Saudara-saudara pendengar yang kami kasihi dimanapun Anda berada, Anda kembali bersama kami pada acara TELAGA (Tegur Sapa Gembala Keluarga). Saya Gunawan Santoso dari Lembaga Bina Keluarga Kristen dan kali ini kami akan berbincang-bincang dengan Ibu Wulan dan juga sdr. Ing Ciek, mereka berdua sedang menempuh studi di Seminari Alkitab Asia Tenggara, dan perbincangan ini masih tetap bersama dengan Bp. Pdt. Dr. Paul Gunadi. Beliau adalah seorang pakar dalam bidang konseling serta dosen di Seminari Alkitab Asia Tenggara Malang. Perbincangan kami kali ini tentang "Menaati Panggilan Tuhan", kami menyadari bahwa perbincangan ini akan membutuhkan banyak waktu karenanya perbincangan ini akan kami bagi dalam dua tahap, kali ini dan kali yang akan datang. Kami sangat berharap para pendengar sekalian dapat mengikuti keseluruhan dari perbincangan kami dengan judul "Menaati Panggilan" Tuhan dan dari studio kami mengucapkan selamat mengikuti.
Lengkap
GS : Saudara Ing Ciek, kami mengucapkan terima kasih Anda bersama kami juga Ibu Wulan. Kami mengucapkan terima kasih untuk kesempatan yang indah pada saat ini bisa berbagi pengalaman dengan para pendengar kami. Perbincangan kami kali ini tentang Menaati Panggilan Tuhan. Pertama-tama saya ingin mengajukan sebuah pertanyaan kepada saudara Ing Ciek, latar belakang Saudara sebelum mengikuti studi di SAAT ini, bagaimana saudara Ing Ciek?
IC : Terima kasih Pak Gunawan. Saya kalau memikirkan kembali jalan panggilan Tuhan kepada saya, saya mengingat bahwa saya mempunyai 3 tahap pergumulan. Yang pertama adalah ketika saya menyatkan ingin menjadi hamba Tuhan.

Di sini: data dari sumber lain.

(** ** The routes that change a playlist's items *)

Lemma In_removePlaylistItem iid items item :
  In item (removePlaylistItem iid items) ↔ In item items ∧ item_id item ≠ iid.
Proof.
  unfold removePlaylistItem. rewrite filter_In, negb_true_iff, Z.eqb_neq. tauto.
Qed.

(** X20: The delete route checks that the caller owns the playlist named in the
    path, and then (both ids being within the range of their columns)
    removes every row that has the item id of the path, whatever playlist
    that row belongs to; all other rows stay. *)
Theorem delete_item_route_removes_by_id (u pid iid : Z) (p : Playlist) (db : Db) :
  u ≠ 0 →
  int4 pid = true → int4 iid = true →
  getPlaylist pid db = Some p →
  playlist_userId p = u →
  status (fst (delete_item_route (Some u) (Some pid) (Some iid) db)) = 200%nat
  ∧ playlists (snd (delete_item_route (Some u) (Some pid) (Some iid) db)) = playlists db
  ∧ ∀ item,
      In item (playlistItems (snd (delete_item_route (Some u) (Some pid) (Some iid) db)))
      ↔ In item (playlistItems db) ∧ item_id item ≠ iid.
Proof.
  intros Hu Hpid Hiid Hp Hown. unfold delete_item_route. cbn [truthy].
  apply Z.eqb_neq in Hu as ->. cbn [negb]. rewrite Hpid, Hiid, Hp, Hown.
  rewrite bool_decide_eq_true_2 by done. cbn [negb fst snd status playlists playlistItems].
  split; [done|]. split; [done|]. intros item. apply In_removePlaylistItem.
Qed.

Lemma delete_item_route_removes_by_id_witness :
  In (Build_PlaylistItem 2 8 "b" None None None 9)
     (playlistItems
        {| playlists := [Build_Playlist 7 "mine" 1 None; Build_Playlist 8 "theirs" 2 None];
           playlistItems := [ Build_PlaylistItem 1 7 "a" None None None 1;
                              Build_PlaylistItem 2 8 "b" None None None 9 ] |})
  ∧ ¬ In (Build_PlaylistItem 2 8 "b" None None None 9)
        (playlistItems
           (snd (delete_item_route (Some 1) (Some 7) (Some 2)
                   {| playlists := [Build_Playlist 7 "mine" 1 None;
                                    Build_Playlist 8 "theirs" 2 None];
                      playlistItems := [ Build_PlaylistItem 1 7 "a" None None None 1;
                                         Build_PlaylistItem 2 8 "b" None None None 9 ] |}))).
Proof.
  split; [right; by left|].
  destruct (delete_item_route_removes_by_id 1 7 2 (Build_Playlist 7 "mine" 1 None)
              {| playlists := [Build_Playlist 7 "mine" 1 None;
                               Build_Playlist 8 "theirs" 2 None];
                 playlistItems := [ Build_PlaylistItem 1 7 "a" None None None 1;
                                    Build_PlaylistItem 2 8 "b" None None None 9 ] |})
    as (_ & _ & Hitems);
    [discriminate|reflexivity|reflexivity|reflexivity|reflexivity|].
  intros Hin. apply Hitems in Hin as [_ Hne]. by apply Hne.
Defined.

Lemma delete_item_route_cases (userId playlistId itemId : option Z) (db : Db) :
  (truthy userId = false
   ∧ delete_item_route userId playlistId itemId db
     = ({| status := 401; reply_message := "Not authenticated" |}, db))
  ∨ (truthy userId = true ∧ (playlistId = None ∨ itemId = None)
     ∧ delete_item_route userId playlistId itemId db
       = ({| status := 400; reply_message := "Invalid playlist or item ID" |}, db))
  ∨ (∃ pid iid,
       truthy userId = true ∧ playlistId = Some pid ∧ itemId = Some iid
       ∧ int4 pid = false
       ∧ delete_item_route userId playlistId itemId db = (internal_server_error, db))
  ∨ (∃ pid iid,
       truthy userId = true ∧ playlistId = Some pid ∧ itemId = Some iid
       ∧ int4 pid = true ∧ getPlaylist pid db = None
       ∧ delete_item_route userId playlistId itemId db
         = ({| status := 404; reply_message := "Playlist not found" |}, db))
  ∨ (∃ pid iid p,
       truthy userId = true ∧ playlistId = Some pid ∧ itemId = Some iid
       ∧ int4 pid = true ∧ getPlaylist pid db = Some p
       ∧ Some (playlist_userId p) ≠ userId
       ∧ delete_item_route userId playlistId itemId db
         = ({| status := 403;
               reply_message := "Not authorized to remove items from this playlist" |}, db))
  ∨ (∃ pid iid p,
       truthy userId = true ∧ playlistId = Some pid ∧ itemId = Some iid
       ∧ int4 pid = true ∧ getPlaylist pid db = Some p
       ∧ Some (playlist_userId p) = userId ∧ int4 iid = false
       ∧ delete_item_route userId playlistId itemId db = (internal_server_error, db))
  ∨ (∃ pid iid p,
       truthy userId = true ∧ playlistId = Some pid ∧ itemId = Some iid
       ∧ int4 pid = true ∧ getPlaylist pid db = Some p
       ∧ Some (playlist_userId p) = userId ∧ int4 iid = true
       ∧ delete_item_route userId playlistId itemId db
         = ({| status := 200; reply_message := "Item removed successfully" |},
            {| playlists := playlists db;
               playlistItems := removePlaylistItem iid (playlistItems db) |})).
Proof.
  unfold delete_item_route. destruct (truthy userId) eqn:Et; cbn [negb]; [|by left].
  right. destruct playlistId as [pid|]; [|left; split; [done|]; split; [by left|done]].
  destruct itemId as [iid|]; [|left; split; [done|]; split; [by right|done]].
  right. destruct (int4 pid) eqn:Epid; cbn [negb]; [|left; by exists pid, iid].
  right. destruct (getPlaylist pid db) as [p|] eqn:Hp; [|left; by exists pid, iid].
  right. destruct (bool_decide (Some (playlist_userId p) = userId)) eqn:Eo; cbn [negb].
  - right. apply bool_decide_eq_true_1 in Eo.
    destruct (int4 iid) eqn:Eiid; cbn [negb].
    + right. by exists pid, iid, p.
    + left. by exists pid, iid, p.
  - left. apply bool_decide_eq_false_1 in Eo. by exists pid, iid, p.
Qed.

Saat itu saya sedang mengikuti sebuah retret dan ketika membaca, membuat komitmen saya mengatakan saya ingin melayani Tuhan dengan sepenuh hati. Pada saat itu ketika menyatakan komitmen saya tidak tahu bahwa itu merupakan pemilihan untuk menjadi hamba Tuhan. Setelah menyatakan komitmen itu saya dipanggil oleh pembina remaja pada saat itu, lalu saya dijelaskan bahwa saya memilih hal itu adalah dipersiapkan menjadi hamba Tuhan. Saat itu saya terkejut dan selanjutnya saya merasakan bahwa hal ini seperti bukan pilihan saya, pilihan saya sebenarnya saya ingin melayani Tuhan dengan sepenuh hati, seumur hidup. Tetapi tidak ada terlintas menjadi hamba Tuhan. Dengan perjalanan waktu saya terus bergumul.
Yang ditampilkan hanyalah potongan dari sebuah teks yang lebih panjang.